These are mandatory for athletes eager to perform at their best and they can be part of the warm-up process, too. During drills, the body converts strength to momentum so as you move forward, your footfalls are more dynamic. You don’t have to be a physics genius to know that while running moves you forward, your legs must learn to push backwards.
Coach Shawn says that skipping, galloping, high knees, straight leg shuffle, hopping, bounding and jumping can help enhance the effectiveness of drills.
3. Make your training window long enough to build distance safely.
Speed will come. Set realistic goals based on your ability, schedule and training programme. If marathons are your goal, try to run 55km weekly until you can handle 90km. Elite athletes, will hit up to 145km per week.
A practical formula for building stamina is to progress at about 10-percent over the previous week’s distance. And no rushing your preparation. Train at least 3 months for marathons to factor in recoveries that are essential to making progress without getting hurt.
Switch it up.
If you train at the same intensity week after week, how do you expect to make progress? Your body responds more positively if you vary your workout, like interspersing long runs at slow speeds with less recovery time and short runs at fast speeds with added recovery time. Be realistic. Start conservatively and build up interval trainings so each stage feels comfortable.
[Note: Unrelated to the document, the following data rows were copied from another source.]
(** C27: from the polling to the client.  The last poll of an attribute stored, at the date [t],
    the errors or the value [x].  Until its record is too old (an object polled from outside
    never is), a client that reads the attribute from the polling receives exactly these
    errors, or this value with its quality, its date and its sizes. *)
Theorem polled_result_served names s i nm o0 o x t j a v :
  index_in (r_atts s) nm = Some j → r_atts s !! j = Some a →
  List.find (is_polled_attr nm) poll_list = Some o → records (poll_of x) t o0 o → ring_wf (po_ring o0) → 5 <= vers →
  po_upd o = 0 ∨ clock - t <= get_authorized_delta o →
  (∀ k n, names !! k = Some n → ∃ v, back s !! k = Some v ∧ is_Some (cached idl vers clock poll_list (r_atts s) n v)) →
  names !! i = Some nm → back s !! i = Some v → net_errs v = [] →
  ∃ s', read_attributes_from_cache idl vers clock poll_list names s = Some (s', inr tt) ∧
    back s' !! i = Some (served nm (att_of a) x v).
Proof.
  intros Hj Ha Hf Hrec Hwf Hvers Hold Hd Hi Hv He.
  destruct (cache_loop idl vers clock poll_list (r_atts s) names s eq_refl Hd) as (s' & R & _ & C & _). exists s'. split; [done|].
  destruct (C i nm v Hi Hv) as (v' & Hc & ->). f_equal. revert Hc. rewrite cached_parts.
  destruct (newest_of _ _ _ _ Hrec Hwf) as (e & [Ht Hh] & Hne & Hlast).
  unfold found_step, never_polled, att_for. rewrite Hj. cbn [mbind option_bind]. rewrite Ha.
  assert (existsb (λ o, same_nm (po_name o) nm) poll_list = true) as ->.
  { apply existsb_exists. apply find_some in Hf as [Hin Hp]. exists o. split; [done|]. unfold is_polled_attr in Hp. by apply andb_true_iff in Hp as [_ Hp]. }
  cbn [negb andb]. unfold unless_error. rewrite He. change (bool_decide ([] = [])) with true. cbv iota.
  unfold polled_step. rewrite Hf, Hne. unfold get_last_insert_date. rewrite Hlast. cbn [fmap outcome_fmap mbind outcome_bind]. rewrite Ht.
  assert ((if po_upd o =? 0 then Ok false else Ok (get_authorized_delta o <? clock - t)) = Ok false) as ->.
  { destruct (Z.eqb_spec (po_upd o) 0); [done|]. destruct Hold as [|Hold]; [done|]. f_equal. apply Z.ltb_ge. lia. }
  unfold att_for. rewrite Hj. cbn [mbind option_bind]. rewrite Ha.
  unfold polled_answer, device_value, client_value, device_value. rewrite (proj2 (Z.leb_le _ _) Hvers).
  unfold get_last_attr_value_5, get_last_value. rewrite Hlast. cbn [mbind outcome_bind].
  destruct x as [l|av]; cbn [poll_of] in Hh.
  - rewrite Hh. cbn [mbind outcome_bind option_bind]. by intros [= <-].
  - destruct Hh as [H1 H2]. rewrite H1, H2. unfold served. destruct idl; cbn; intros H; injection H as <-; done.
Qed.
End Served.
(** The vector after an insertion, whatever is then done to the new element. *)
Lemma bb_insert b l x y : bb_ok b l →
  let b' := inc_indexes (mkBlackBox (<[Z.to_nat (insert_elt b) := x]> (box b)) (insert_elt b) (nb_elt b) (max_elt b)) in
  last_slot b' = insert_elt b ∧
  bb_ok (mkBlackBox (<[Z.to_nat (last_slot b') := y]> (box b')) (insert_elt b') (nb_elt b') (max_elt b'))
    (take (Z.to_nat (max_elt b)) (y :: l)).
Proof.
  intros Hok b'. pose proof Hok as [Hl Hi Hn Hm Hs]. pose proof (last_slot_range b l Hok) as Hr.
  assert (last_slot b' = insert_elt b) as Hlast.
  { unfold last_slot, b', inc_indexes. simpl. destruct (Z.eqb_spec (insert_elt b + 1) (max_elt b)) as [E|E]; simpl; [lia|].
    case_if; lia. }
  split; [done|]. split; simpl.
  - rewrite !length_insert. done.
  - case_if; lia.
  - rewrite length_take. simpl. case_if; lia.
  - case_if; lia.
  - intros d e. assert (∀ b2, insert_elt b2 = insert_elt b' → max_elt b2 = max_elt b → last_slot b2 = insert_elt b) as Hb2.
    { intros b2 H1 H2. rewrite <-Hlast. unfold last_slot. by rewrite H1, H2. }
    rewrite Hb2, Hlast by done. rewrite list_insert_insert_eq. intros He.
    assert (d < Z.to_nat (max_elt b))%nat as Hd.
    { apply lookup_lt_Some in He. rewrite length_take in He. lia. }
    rewrite lookup_take_lt in He by done. destruct d as [|d].
    + injection He as ->. rewrite EventQueue.back_0 by lia. apply list_lookup_insert_eq. lia.
    + pose proof (EventQueue.back_other (max_elt b) (insert_elt b) (S d) ltac:(lia) ltac:(lia) ltac:(lia)).
      rewrite list_lookup_insert_ne by lia.
      rewrite (EventQueue.back_next (max_elt b) (last_slot b) (insert_elt b) d); [by apply Hs|lia|lia|].
      unfold last_slot. destruct (Z.eqb_spec (insert_elt b) 0); case_if; lia.
Qed.

(** ** Characters of an origin *)

Lemma get_app i s s' : (i < len s)%nat → String.get i (s +:+ s') = String.get i s.
Proof. revert i. induction s as [|a s IH]; intros [|i] H; simpl in *; try lia; [done|]. apply IH. lia. Qed.
Lemma char_at_strcpy i s buf : (i < len s)%nat → char_at i (strcpy s buf) = char_at i s.
Proof. intros H. unfold char_at, strcpy. by rewrite get_app. Qed.
Lemma c_str_strcpy s buf : c_str (strcpy s buf) = c_str s.
Proof. unfold strcpy. generalize (str_drop (len s + 1) buf) as rest. intros rest. induction s as [|a s IH]; [done|]. simpl. destruct (Ascii.eqb a "000"); [done|]. by rewrite IH. Qed.
Lemma ends_parse_entry lex d : ends (parse_entry lex) d (λ d' err, err = None → rest d' < rest d).
Proof.
  unfold parse_entry. destruct lex; try (by apply ends_bind, ends_get, ends_ret).
  apply ends_bind, ends_get. cbv zeta. apply ends_bind, ends_next_word. intros d1 _ H1. apply ends_bind, ends_check_lex. intros E1.
  specialize (H1 (lex_not_null _ ltac:(by rewrite E1))). clear E1.
  apply ends_bind, ends_next_string. intros d2 H2. apply ends_bind, ends_next_word. intros d3 H3 _.
  destruct (class_lex (word d3)); try (by apply ends_failed).
  - apply ends_bind, ends_next_string. intros d4 H4. apply ends_bind, ends_next_word. intros d5 H5 _.
    destruct (class_lex (word d5)); try (by apply ends_failed).
    + unfold four_fields. apply ends_bind, ends_next_string. intros d6 H6. apply ends_bind, ends_next_word. intros d7 H7 _.
      destruct (class_lex (word d7)); try (by apply ends_failed).
      * apply ends_bind, ends_resource_value. intros d8 l H8. apply ends_bind, ends_on_server. intros d9 E9. apply ends_ret. rewrite E9. lia.
      * apply ends_bind, ends_prop_and_values. intros d8 l H8. apply ends_bind, ends_on_server_or_undef; [intros; apply dev_attr_no_exn|].
        intros d9 E9. apply ends_ret. rewrite E9. lia.
    + unfold three_fields. apply ends_bind, ends_prop_and_values. intros d6 l H6. apply ends_bind. destruct (equalsIgnoreCase _ _).
      * apply ends_on_server. intros d7 E7. apply ends_ret. rewrite E7. lia.
      * apply ends_on_server_or_undef; [intros; apply dev_prop_no_exn|]. intros d7 E7. apply ends_ret. rewrite E7. lia.
  - unfold two_fields. apply ends_bind, ends_next_string. intros d4 H4. apply ends_bind, ends_next_word. intros d5 H5 _.
    apply ends_bind, ends_resource_value. intros d6 l H6.
    destruct (equalsIgnoreCase _ "class"); [|destruct (equalsIgnoreCase _ "free"); [|by apply ends_ret]];
      (apply ends_bind, ends_on_server; intros d7 E7; apply ends_ret; rewrite E7; lia).
Qed.
Lemma ends_parse_entries n lex d : S (rest d) ≤ n → ends (parse_entries n lex) d (λ _ _, True).
Proof.
  revert lex d. induction n as [|n IH]; intros lex d Hn; [lia|]. cbn [parse_entries]. apply ends_bind.
  eapply ends_mono; [apply ends_parse_entry|]. intros d1 [text|] H1; [by apply ends_ret|]. specialize (H1 eq_refl).
  apply ends_bind, ends_get. destruct (String.eqb _ _); [by apply ends_ret|]. apply IH. lia.
Qed.
(* ===== verification/DbCacheTheory.v ===== *)
(** * The cache of the database answers as the database would

  The data of a server as the database has them, the list of texts it sends, and the
  proofs that the cache built from this list finds everything in it. *)
From Stdlib Require Import Ascii.
From stdpp Require Import pretty.
From S2P Require Import Prelude CppString FileDb FileDbCmds FileDbCmdTheory DbCache.
Local Open Scope string_scope.
Local Open Scope list_scope.
Local Open Scope Z_scope.

(** ** The list *)

Record dev_data := mk_dev_data {
  dd_name : string;
  dd_props : list t_property;
  dd_atts : list t_attribute_property;
  dd_pipes : list t_attribute_property;
}.
Record class_data := mk_class_data {
  cd_name : string;
  cd_props : list t_property;
  cd_atts : list t_attribute_property;
  cd_pipes : list t_attribute_property;
  cd_devs : list dev_data;
}.
(** What the database knows of a server.  [sd_release] is the text of the release, with the number it is for the
    cache; an old database sends none. *)
Record server_data := mk_server_data {
  sd_release : option (string * Z);
  sd_admin : list string;
  sd_notifd : list string;
  sd_event : list string;
  sd_dserver : list t_property;
  sd_default : list t_property;
  sd_adm_name : string;
  sd_adm_props : list t_property;
  sd_name : string;
  sd_classes : list class_data;
  sd_ctrl_name : string;
  sd_ctrl_props : list t_property;
  sd_tac : list string;
}.

Definition count {A} (l : list A) : string := to_corba_string (length l).
Definition prop_text (p : t_property) : list string := p_name p :: count (p_value p) :: p_value p.
Definition props_text (name : string) (l : list t_property) : list string := name :: count l :: (l ≫= prop_text).
Definition att_text (a : t_attribute_property) : list string :=
  attribute_name a :: count (ap_properties a) :: (ap_properties a ≫= prop_text).
Definition atts_text (name : string) (l : list t_attribute_property) : list string := name :: count l :: (l ≫= att_text).
(* ===== verification/DeviceAttr.v ===== *)
(** * The value of an attribute at the client (src/src/client/devapi_attr.cpp, api_util.cpp)

  [DeviceAttribute], what a client reads and writes: a head, and one sequence per type of
  element, of which one is normally there.  The insertions and the extractions are
  overloaded on the type of the data: a generic definition is given the member of the
  type ([AttributeDataType], as the union that travels), and DeviceAttrOps has the
  overloads.  The conversions from and to the IDL types are [ApiUtil]'s. *)
From stdpp Require Import gmap pretty.
From S2P Require Import Prelude StateExn CppString PollRing AttrHistory Number Attribute DevState WAttribute ClientExn.
Local Open Scope string_scope.
Local Open Scope list_scope.
Local Open Scope Z_scope.

(** ** Data *)

Inductive except_flags := isempty_flag | wrongtype_flag | failed_flag | unknown_format_flag.
#[export] Instance except_flags_eq : EqDecision except_flags.
Proof. solve_decision. Defined.
Definition flag_nat (f : except_flags) : nat :=
  match f with isempty_flag => 0 | wrongtype_flag => 1 | failed_flag => 2 | unknown_format_flag => 3 end.
#[export] Instance except_flags_countable : Countable except_flags.
Proof.
  refine (inj_countable flag_nat (λ n, match n with O => Some isempty_flag | 1%nat => Some wrongtype_flag | 2%nat => Some failed_flag | _ => Some unknown_format_flag end) _).
  by intros [].
Defined.

Definition all_types : list AttributeDataType :=
  [ATT_LONG; ATT_SHORT; ATT_DOUBLE; ATT_STRING; ATT_FLOAT; ATT_BOOL; ATT_USHORT; ATT_UCHAR; ATT_LONG64; ATT_ULONG; ATT_ULONG64; ATT_STATE; ATT_ENCODED; DEVICE_STATE; ATT_NO_DATA].
Definition type_nat (t : AttributeDataType) : nat :=
  match t with
  | ATT_LONG => 0 | ATT_SHORT => 1 | ATT_DOUBLE => 2 | ATT_STRING => 3 | ATT_FLOAT => 4 | ATT_BOOL => 5 | ATT_USHORT => 6 | ATT_UCHAR => 7
  | ATT_LONG64 => 8 | ATT_ULONG => 9 | ATT_ULONG64 => 10 | ATT_STATE => 11 | ATT_ENCODED => 12 | DEVICE_STATE => 13 | ATT_NO_DATA => 14
  end.
#[export] Instance AttributeDataType_countable : Countable AttributeDataType.
Proof. refine (inj_countable type_nat (λ n, all_types !! n) _). by intros []. Defined.

(** The types that have a sequence member, in the order of the tests of the code. *)
Definition seq_types : list AttributeDataType :=
  [ATT_LONG; ATT_SHORT; ATT_DOUBLE; ATT_STRING; ATT_FLOAT; ATT_BOOL; ATT_USHORT; ATT_UCHAR; ATT_LONG64; ATT_ULONG; ATT_ULONG64; ATT_STATE; ATT_ENCODED].
(** The data type of a member. *)
Definition cmd_arg_type (t : AttributeDataType) : CmdArgType :=
  match t with
  | ATT_LONG => DEV_LONG | ATT_SHORT => DEV_SHORT | ATT_DOUBLE => DEV_DOUBLE | ATT_STRING => DEV_STRING | ATT_FLOAT => DEV_FLOAT
  | ATT_BOOL => DEV_BOOLEAN | ATT_USHORT => DEV_USHORT | ATT_UCHAR => DEV_UCHAR | ATT_LONG64 => DEV_LONG64 | ATT_ULONG => DEV_ULONG
  | ATT_ULONG64 => DEV_ULONG64 | ATT_STATE => DEV_STATE | ATT_ENCODED => DEV_ENCODED | DEVICE_STATE => DEV_STATE | ATT_NO_DATA => DATA_TYPE_UNKNOWN
  end.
Running at faster speeds is important as it improves your anaerobic capacity while still working your aerobic fitness. Scheduling-wise, doing interval training is also more time-efficient as it takes less time to complete than long runs.
If you are a beginner runner, remember to start conservatively on your first few interval trainings. An example workout would be to run 400m (1 round around the track) at 2 mins – 2min 15sec, take a 2min rest before doing it again, completing 4-8 sets. Advanced runners would do 400m at 1min 30sec (strong runners can hold 1min 10sec) or less with 1 min rest. You can also try doing a roll on recovery where you do a recovery jog instead of a static rest between your sets.
Skip recovery time and run at your own peril.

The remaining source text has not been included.